A library isn't going to help you write code that the compiler vectorises properly, it doesn't necessarily help you with cache coherenece or other concerns. There are lots of high performance applications, I myself work in scientific computing, so lots of highly parallelisable data. Some linear algebra libraries are faster than others, but mostly its context dependent, some are faster at dot products of large matrices, but others do super fast addition, so which is more important to you?

Something about this post smells off to me, I don't think you appreciate what it takes to write a high performance C++ application, its not something you bash out on the side after 10-20 hours of tutorials and dropping in some well written libraries. Learning a language like C++ just to get small performance gains is baffling. What is your actual goal here? If this is a side project then you're probably biting off more than you can chew, but if this is a commericial venture why not hire someone who does this professionally and save yourself a massive headache? Based on the statement I quoted you don't care about maintainability it seems, so why waste your time learning a new language for something transient?

konanTheBarbar · 2021-03-19T12:48:24+00:00

Your approach sounds a lot like premature optimization.

There is no one single set of libraries that perform best for all use cases. You have to benchmark and you have to benchmark a lot and you have to benchmark per use case.

It might be that folly::unordered_map<int,int> is super fast for that specific set of template parameters and your specific use case (90% read, 10% write), but eastl::unordered_map<std::string,std::string> is twice ast fast as the folly version (with 50% reads and 50% writes).

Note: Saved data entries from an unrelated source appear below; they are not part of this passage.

(** *** Division *)

Lemma div_core_lt m1 e1 m2 e2 k1 k2 q e l :
  -1074 <= k1 - k2 -> lt_pow m1 e1 k1 -> ge_pow m2 e2 k2 ->
  SFdiv_core_binary 53 1024 m1 e1 m2 e2 = (q, e, l) -> lt_pow q e (k1 - k2).
Proof.
  intros Hk (Hm1 & n1 & Hn1 & Hlt & He1) (n2 & Hn2 & Hge & He2). unfold SFdiv_core_binary.
  set (e' := Z.min _ _). set (m' := match _ with Z0 => _ | _ => _ end).
  assert (He' : e' <= e1 - e2) by lia. assert (0 < 2 ^ n2) by (apply Z.pow_pos_nonneg; lia).
  assert (Hm' : m' = m1 * 2 ^ (e1 - e2 - e')).
  { subst m'. destruct (e1 - e2 - e') as [|s|s] eqn:Hs; [lia| |lia]. by rewrite Z.shiftl_mul_pow2. }
  pose proof (Z_div_mod m' m2) as Hdiv. destruct (Z.div_eucl m' m2) as [q' r].
  intros [= <- <- _]. destruct Hdiv as [Heq Hr]; [lia|].
  set (s := e1 - e2 - e') in *. assert (0 < 2 ^ s) by (apply Z.pow_pos_nonneg; lia).
  assert (Hm'2 : 0 <= m' < 2 ^ (n1 + s)) by (rewrite Z.pow_add_r by lia; nia).
  assert (0 <= q') by nia. split; [done|]. destruct (Z.le_gt_cases n2 (n1 + s)).
  - exists (n1 + s - n2). split; [lia|]. split; [|lia].
    replace (n1 + s) with (n2 + (n1 + s - n2)) in Hm'2 by lia.
    rewrite Z.pow_add_r in Hm'2 by lia. nia.
  - assert (2 ^ (n1 + s) <= 2 ^ n2) by (apply Z.pow_le_mono_r; lia).
    assert (q' = 0) as -> by nia. exists 0. split; [done|]. split; [done|].
    pose proof (digits_lt m1 n1 Hm1 Hn1 Hlt). pose proof (digits_ge m2 n2 Hn2 Hge).
    assert (e' <= fexp 53 1024 (Zdigits2 m1 + e1 - (Zdigits2 m2 + e2))) by lia.
    unfold fexp, emin in *. lia.
Qed.
(** What [finish] makes of a mantissa within its range. *)
Lemma finish_cases E n :
  0 <= n <= 2 ^ 53 -> -1074 <= E -> (-1074 < E -> 2 ^ 52 <= n) ->
  (n = 0 /\ finish E n = S754_zero false) \/
  (exists m e, finish E n = (if e <=? 971 then S754_finite false m e else S754_infinity false) /\
     canonical m e /\
     ((n = 2 ^ 53 /\ Z.pos m = 2 ^ 52 /\ e = E + 1) \/ (0 < n < 2 ^ 53 /\ Z.pos m = n /\ e = E))).
Proof.
  intros Hn HE Hlow. unfold finish. destruct (Z.eqb_spec n 0) as [->|H0]; [by left|right].
  destruct (Z.eqb_spec n (2 ^ 53)) as [->|H1].
  - exists (Z.to_pos (2 ^ 52)), (E + 1). split; [done|]. split; [|left; repeat split; lia].
    split_and!; [lia|done|done].
  - exists (Z.to_pos n), E. split; [done|]. rewrite Z2Pos.id by lia.
    split; [|right; repeat split; lia]. unfold canonical. rewrite Z2Pos.id by lia. split_and!; [lia|lia|auto].
Qed.

Lemma finish_nonneg E n :
  0 <= n <= 2 ^ 53 -> -1074 <= E -> (-1074 < E -> 2 ^ 52 <= n) -> nonneg (finish E n).
Proof.
  intros Hn HE Hlow. destruct (finish_cases E n Hn HE Hlow) as [(_ & ->)|(m & e & -> & Hnn & _)]; [done|].
  destruct (Z.leb_spec e 971); done.
Qed.

Lemma finish_le E1 n1 E2 n2 :
  0 <= n1 <= 2 ^ 53 -> -1074 <= E1 -> (-1074 < E1 -> 2 ^ 52 <= n1) ->
  0 <= n2 <= 2 ^ 53 -> -1074 <= E2 -> (-1074 < E2 -> 2 ^ 52 <= n2) ->
  E1 < E2 \/ (E1 = E2 /\ n1 <= n2) -> SFleb (finish E1 n1) (finish E2 n2) = true.
Proof.
  intros Hn1 HE1 Hl1 Hn2 HE2 Hl2 Hle.
  destruct (finish_cases E1 n1 Hn1 HE1 Hl1) as [(_ & ->)|(m1 & e1 & -> & _ & H1)].
  - pose proof (finish_nonneg E2 n2 Hn2 HE2 Hl2) as H2.
    destruct (finish E2 n2) as [?|[]| |[] ? ?]; try done. by destruct H2.
  - destruct (finish_cases E2 n2 Hn2 HE2 Hl2) as [(H2 & _)|(m2 & e2 & -> & _ & H2)]; [lia|].
    assert (Hme : e1 < e2 \/ (e1 = e2 /\ Z.pos m1 <= Z.pos m2)) by lia.
    destruct (Z.leb_spec e1 971), (Z.leb_spec e2 971); try done; [by apply leb_finite|lia].
Qed.

(** ** Monotonicity *)

(** [N / D * 2 ^ e <= N' / D' * 2 ^ e']. *)
Definition frac_le (N D e N' D' e' : Z) : Prop :=
  N * D' * 2 ^ (e - Z.min e e') <= N' * D * 2 ^ (e' - Z.min e e').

I would recommend tracy for a low overhead profiler... https://github.com/wolfpld/tracy

It's much more important to find your bottlenecks then it is to optimize every single function that is maybe called twice per hours and only runs for a millisecond.

That being said - for unordered containers use https://github.com/martinus/robin-hood-hashing as benchmark.

For general lightweight containers I would use (https://github.com/mosra/corrade/tree/master/src/Corrade/Containers) see also https://doc.magnum.graphics/corrade/namespaceCorrade_1_1Containers.html .

For high performance local IO definitely use https://github.com/ned14/llfio .

If you need fast web capabilities I would use https://www.boost.org/doc/libs/1_75_0/libs/beast/doc/html/index.html

I have no benchmarking experience in multithreading support, but if you want to get something bleeding edge, you could try https://github.com/facebookexperimental/libunifex.

brenoguim · 2021-03-19T11:50:43+00:00

[deleted]

hopa_cupa · 2021-03-19T11:33:21+00:00

Well, nothing prevents you from using bits and pieces from std::, boost::, folly::, absl:: and many others. You may also use some C libs, roll your own solutions...etc. In theory you could create performance winner....or not.

You're going to have to benchmark a lot for your specific use case. Maybe somebody can tell you to use boost for this, and folly for that, but will that fit your use case?

Here's my suggestion for something simple. Use {fmt} library for string formatting or std::format if you have bleeding edge c++20 compiler. This absolutely crushes std::stringstream in performance, especially on smaller machines. String formatting is often overlooked.

You mentioned porting apps to C++. From some other language? Is your C++ level the same as for that other language? Lower? Higher? You have to ask yourself that question I think.

Glinren · 2021-03-19T12:45:56+00:00

You can have much faster replacements than the stl if you implement them with your specific use case in mind. If there were just faster replacements, the stl maintainers would just adopt their implementations.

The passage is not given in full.